Algunas plazas de Sevilla te invitan a quedarte como si fueran islas donde un tiempo lento marcase el paso al día. Otras, incluso puede que más bellas, son como puentes que cruzas en tu lento o rápido caminar. De estas es la plaza de Doña Teresa Enríquez con sus tupidos naranjos y su crucero en el centro. Y eso hago yo, la cruzo y entro en la parroquia de San Vicente, donde hace ya… unos cuantos años, me bautizó, su entonces párroco, el padre Ayarra, el hoy canónigo y reconocido organista.
Quizá sea por mi madre, que dice que es una iglesia propia para funerales, que siempre me ha parecido que tenía un aire triste y que, precisamente por ello, se me sugiere propia de los ritos que marcan nuestra existencia en su alfa y en su omega. El primero le ofrece, por la calidez del feliz del momento, ráfagas que la alivian de la pena e iluminan su atmósfera tranquila para que preste sosiego al despertar de la vida. En el postrero, la melancólica penumbra de San Vicente acompasa con la tristeza del alma que se despide.

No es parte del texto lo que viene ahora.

(* ===== verification/MrApps.v ===== *)
(** * MrApps: MapReduce applications (src/src/mrapps)

    The Map and Reduce functions of wc.go, indexer.go, nocrash.go, crash.go and
    early_exit.go, and the word count of a finished job.  The table of
    [unicode.IsLetter] is a parameter; of it only that U+FFFD is not a letter is used. *)
From S2P Require Import Prelude GoText MrCoord MrWorker MrSystem.
Local Open Scope Z_scope.
Local Open Scope go_scope.

Module MrApps.
Import MrWorker.

(** [strconv.Itoa], [strings.Join]; [sort.Strings] sorts by a total order, so its result
    does not depend on the algorithm. *)
Definition Itoa (z : Z) : string := pretty z.
Fixpoint Join (l : list string) (sep : string) : string :=
  match l with
  | [] => ""
  | [s] => s
  | s :: l => s +:+ sep +:+ Join l sep
  end.
Definition sort_Strings (l : list string) : list string := merge_sort String.le l.
Definition strlen (s : string) : Z := Z.of_nat (String.length s).

Section apps.
Context (IsLetter : Z -> bool).

(** The words of a text. *)
Definition words (contents : string) : list string :=
  Utf8.FieldsFunc (fun r => negb (IsLetter r)) contents.

(** ** wc *)

Definition wc_Map (filename contents : string) : list KeyValue :=
  (fun w => MkKV w "1") <$> words contents.
Definition wc_Reduce (key : string) (values : list string) : string := Itoa (zlen values).

(** ** indexer

    [order] is the order in which the range loop visits the map [m]. *)
Definition indexer_Map (order : gset string -> list string) (document value : string)
  : list KeyValue :=
  let m := list_to_set (words value) : gset string in
  (fun w => MkKV w document) <$> order m.
Definition indexer_Reduce (key : string) (values : list string) : string :=
  let values := sort_Strings values in
  Itoa (zlen values) +:+ " " +:+ Join values ",".

(** ** nocrash, crash, early_exit *)

Definition nocrash_Map (filename contents : string) : list KeyValue :=
  [MkKV "a" filename; MkKV "b" (Itoa (strlen filename)); MkKV "c" (Itoa (strlen contents));
   MkKV "d" "xyzzy"].
Definition nocrash_Reduce (key : string) (values : list string) : string :=
  Join (sort_Strings values) " ".

(** [rr] is the random number drawn from [0, 1000); the delay is not modelled. *)
Definition crash_maybeCrash (rr : Z) : res unit :=
  if decide (rr < 330) then Panic Fatal else Ret tt.
Definition crash_Map (rr : Z) (filename contents : string) : res (list KeyValue) :=
  let! _ := crash_maybeCrash rr in
  Ret [MkKV "a" filename; MkKV "b" (Itoa (strlen filename)); MkKV "c" (Itoa (strlen contents));
       MkKV "d" "xyzzy"].
Definition crash_Reduce (rr : Z) (key : string) (values : list string) : res string :=
  let! _ := crash_maybeCrash rr in
  Ret (Join (sort_Strings values) " ").

Definition early_exit_Map (filename contents : string) : list KeyValue := [MkKV filename "1"].
(** It sleeps on some keys before it returns. *)
Definition early_exit_Reduce (key : string) (values : list string) : string := Itoa (zlen values).

(** ** Lemmas *)

Lemma sort_Strings_perm l l' : l ≡ₚ l' -> sort_Strings l = sort_Strings l'.
Proof.
  intros Hp. unfold sort_Strings. apply (StronglySorted_unique String.le).
  - apply (StronglySorted_merge_sort String.le l).
  - apply (StronglySorted_merge_sort String.le l').
  - by rewrite !merge_sort_Permutation.
Qed.

Lemma zlen_perm {A} (l l' : list A) : l ≡ₚ l' -> zlen l = zlen l'.
Proof. intros Hp. unfold zlen. by rewrite Hp. Qed.

Lemma wc_Reduce_perm k vs vs' : vs ≡ₚ vs' -> wc_Reduce k vs = wc_Reduce k vs'.
Proof. intros Hp. unfold wc_Reduce. by rewrite (zlen_perm _ _ Hp). Qed.

Lemma indexer_Reduce_perm k vs vs' : vs ≡ₚ vs' -> indexer_Reduce k vs = indexer_Reduce k vs'.
Proof. intros Hp. unfold indexer_Reduce. by rewrite (sort_Strings_perm _ _ Hp). Qed.

Lemma nocrash_Reduce_perm k vs vs' : vs ≡ₚ vs' -> nocrash_Reduce k vs = nocrash_Reduce k vs'.
Proof. intros Hp. unfold nocrash_Reduce. by rewrite (sort_Strings_perm _ _ Hp). Qed.

(** The index has every word of the document once, whatever the order of the map. *)
Lemma indexer_Map_keys order document value :
  (forall m, order m ≡ₚ elements m) ->
  NoDup (Key <$> indexer_Map order document value) /\
  forall w, MkKV w document ∈ indexer_Map order document value <-> w ∈ words value.
Proof.
  intros Ho. unfold indexer_Map. rewrite <- list_fmap_compose. split.
  - rewrite list_fmap_id, Ho. apply NoDup_elements.
  - intros w. rewrite list_elem_of_fmap. setoid_rewrite Ho.
    setoid_rewrite elem_of_elements. setoid_rewrite elem_of_list_to_set. naive_solver.
Qed.

(** crash either dies or does what nocrash does. *)
Lemma crash_like_nocrash rr filename contents key values :
  (crash_Map rr filename contents = Panic Fatal \/
   crash_Map rr filename contents = Ret (nocrash_Map filename contents)) /\
  (crash_Reduce rr key values = Panic Fatal \/
   crash_Reduce rr key values = Ret (nocrash_Reduce key values)).
Proof. unfold crash_Map, crash_Reduce, crash_maybeCrash. case_decide; naive_solver. Qed.

Context (IsLetter_error : IsLetter Utf8.RuneError = false).

Lemma words_json contents w : w ∈ words contents -> Utf8.json_string w = w.
Proof. intros Hw. eapply Utf8.FieldsFunc_json; [|exact Hw]. cbn. by rewrite IsLetter_error. Qed.

Lemma wc_json f contents kv : kv ∈ wc_Map f contents -> json_kv kv = kv.
Proof.
  intros (w & -> & Hw)%list_elem_of_fmap. unfold json_kv. cbn [Key Value].
  by rewrite (words_json _ _ Hw).
Qed.

(** The number of occurrences of a word. *)
Definition count (w : string) (l : list string) : Z := zlen (filter (fun x => x = w) l).

Lemma wc_lines reducef' (l : list string) :
  (forall k vs, reducef' k vs = wc_Reduce k vs) ->
  lines_of reducef' ((fun w => MkKV w "1") <$> l) =
    (fun w => format_line w (Itoa (count w l))) <$> remove_dups l.
Proof.
  intros Hred. unfold lines_of, keys_of. rewrite <- list_fmap_compose.
  change (Key ∘ (fun w => MkKV w "1")) with (fun w : string => w). rewrite list_fmap_id.
  apply list_fmap_ext. intros _ w _. unfold line_of. rewrite Hred. unfold wc_Reduce, count, values_of.
  do 2 f_equal. unfold zlen. rewrite length_fmap. f_equal.
  induction l as [|x l IH]; [done|]. rewrite fmap_cons, !filter_cons. cbn.
  case_decide; cbn; by rewrite IH.
Qed.
End apps.

(** C27 (word count).  When a job with wc's functions is finished, however its workers
    ran, the output files together hold one line per distinct word of the input files,
    with the number of its occurrences in all of them. *)
Theorem wc_counts `{SortLaws} IsLetter files n text fs0 w :
  0 < n -> IsLetter Utf8.RuneError = false ->
  (forall f, f ∈ files -> fs0 !! f = Some [Raw (text f)]) ->
  (forall name, is_Some (fs0 !! name) -> ours name = false) ->
  reachable (MrSystem.step (wc_Map IsLetter) wc_Reduce) (MrSystem.initial files n fs0) w ->
  MrCoord.Done (MrSystem.coord w) = true ->
  let all := f ← files; words IsLetter (text f) in
  (Y ← seqZ 0 n; MrSystem.output (MrSystem.fs w) Y) ≡ₚ
    (fun x => format_line x (Itoa (count x all))) <$> remove_dups all.
Proof.
  intros Hn Herr Hin Hours Hr Hd all.
  assert (forall f kv, f ∈ files -> kv ∈ wc_Map IsLetter f (text f) -> json_kv kv = kv) as Hjson.
  { intros f kv _. by apply wc_json. }
  pose proof (MrSystem.reachable_ok _ _ _ _ _ Hn Hjson _ _ Hin Hours Hr) as Hw.
  destruct (MrSystem.outputs_ok _ _ _ _ _ Hn wc_Reduce_perm w _ Hw Hd (Permutation_refl _)) as [_ Hout].
  rewrite Hout. unfold MrSystem.all_pairs, wc_Map.
  rewrite <- (wc_lines wc_Reduce all) by done. unfold all.
  by rewrite <- list_fmap_bind_out.
Qed.

(** *** Examples *)

Definition ascii_letter (r : Z) : bool :=
  ((65 <=? r) && (r <=? 90)) || ((97 <=? r) && (r <=? 122)).

Example ex_words : words ascii_letter "to be, or not to be" = ["to"; "be"; "or"; "not"; "to"; "be"].
Proof. vm_compute. reflexivity. Qed.
Example ex_indexer : indexer_Reduce "k" ["b"; "a"] = "2 a,b".
Proof. vm_compute. reflexivity. Qed.

#[local] Existing Instance merge_sort_ops.
#[local] Existing Instance merge_sort_laws.

Definition wc_ex_text (name : string) : string := if decide (name = "x") then "to be or" else "not to be".
Definition wc_ex_dir : gmap string (list chunk) := {["x" := [Raw "to be or"]; "y" := [Raw "not to be"]]}.

Lemma wc_ex_inputs f : f ∈ ["x"; "y"] -> wc_ex_dir !! f = Some [Raw (wc_ex_text f)].
Proof.
  intros Hf. repeat apply elem_of_cons in Hf as [->|Hf]; [done|done|]. by apply elem_of_nil in Hf.
Qed.
Lemma wc_ex_ours name : is_Some (wc_ex_dir !! name) -> ours name = false.
Proof.
  unfold wc_ex_dir. intros [f Hf]. apply lookup_insert_Some in Hf as [[<- _]|[_ Hf]]; [done|].
  apply lookup_singleton_Some in Hf as [<- _]. done.
Qed.

(** A worker alone counts the words of two files, with three reduce tasks. *)
Lemma wc_ex_done :
  exists w, reachable (MrSystem.step (wc_Map ascii_letter) wc_Reduce)
      (MrSystem.initial ["x"; "y"] 3 wc_ex_dir) w /\ MrCoord.Done (MrSystem.coord w) = true.
Proof.
  assert (exists w, MrSystem.initial ["x"; "y"] 3 wc_ex_dir w /\ MrCoord.idle (MrSystem.coord w) /\
    MrSystem.runs w = []) as (w0 & Hi & Hidle & Hruns).
  { destruct (MrCoord.MakeCoordinator ["x"; "y"] 3) as [c|] eqn:E; [|done].
    exists (MrSystem.MkWorld c wc_ex_dir []). split; [by split|]. split; [|done]. vm_compute in E. by inv_res. }
  assert (forall f kv, f ∈ ["x"; "y"] -> kv ∈ wc_Map ascii_letter f (wc_ex_text f) -> json_kv kv = kv)
    as Hjson by (intros f kv _; by apply wc_json).
  apply (MrSystem.job_completes_reach (wc_Map ascii_letter) wc_Reduce ["x"; "y"] 3 wc_ex_text
    ltac:(lia) Hjson wc_ex_dir MrSystem.ticks w0 wc_ex_inputs wc_ex_ours);
    [by apply reach_init|done|]. rewrite Hruns. apply MrSystem.ticks_ok.
Qed.

Lemma wc_counts_witness :
  exists w, MrCoord.Done (MrSystem.coord w) = true /\
    (Y ← seqZ 0 3; MrSystem.output (MrSystem.fs w) Y) ≡ₚ
      [format_line "or" "1"; format_line "not" "1"; format_line "to" "2"; format_line "be" "2"].
Proof.
  destruct wc_ex_done as (w & Hr & Hd). exists w. split; [done|].
  apply (wc_counts ascii_letter ["x"; "y"] 3 wc_ex_text wc_ex_dir w);
    [lia|done|apply wc_ex_inputs|apply wc_ex_ours|done|done].
Defined.

End MrApps.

Por un arquitecto cuyo nombre para qué recordar, se restauró hace ya alguno años. Desde entonces, tiene un aire más a nuevo del que yo conocí pero, a pesar del mobiliario de sala multiusos que le añadió y de la daltónica pintura de sus muros, me sigue pareciendo como entonces, un lugar para la melancolía, para la meditación, para la oración silente sobre nuestro principio, sobre nuestro fin.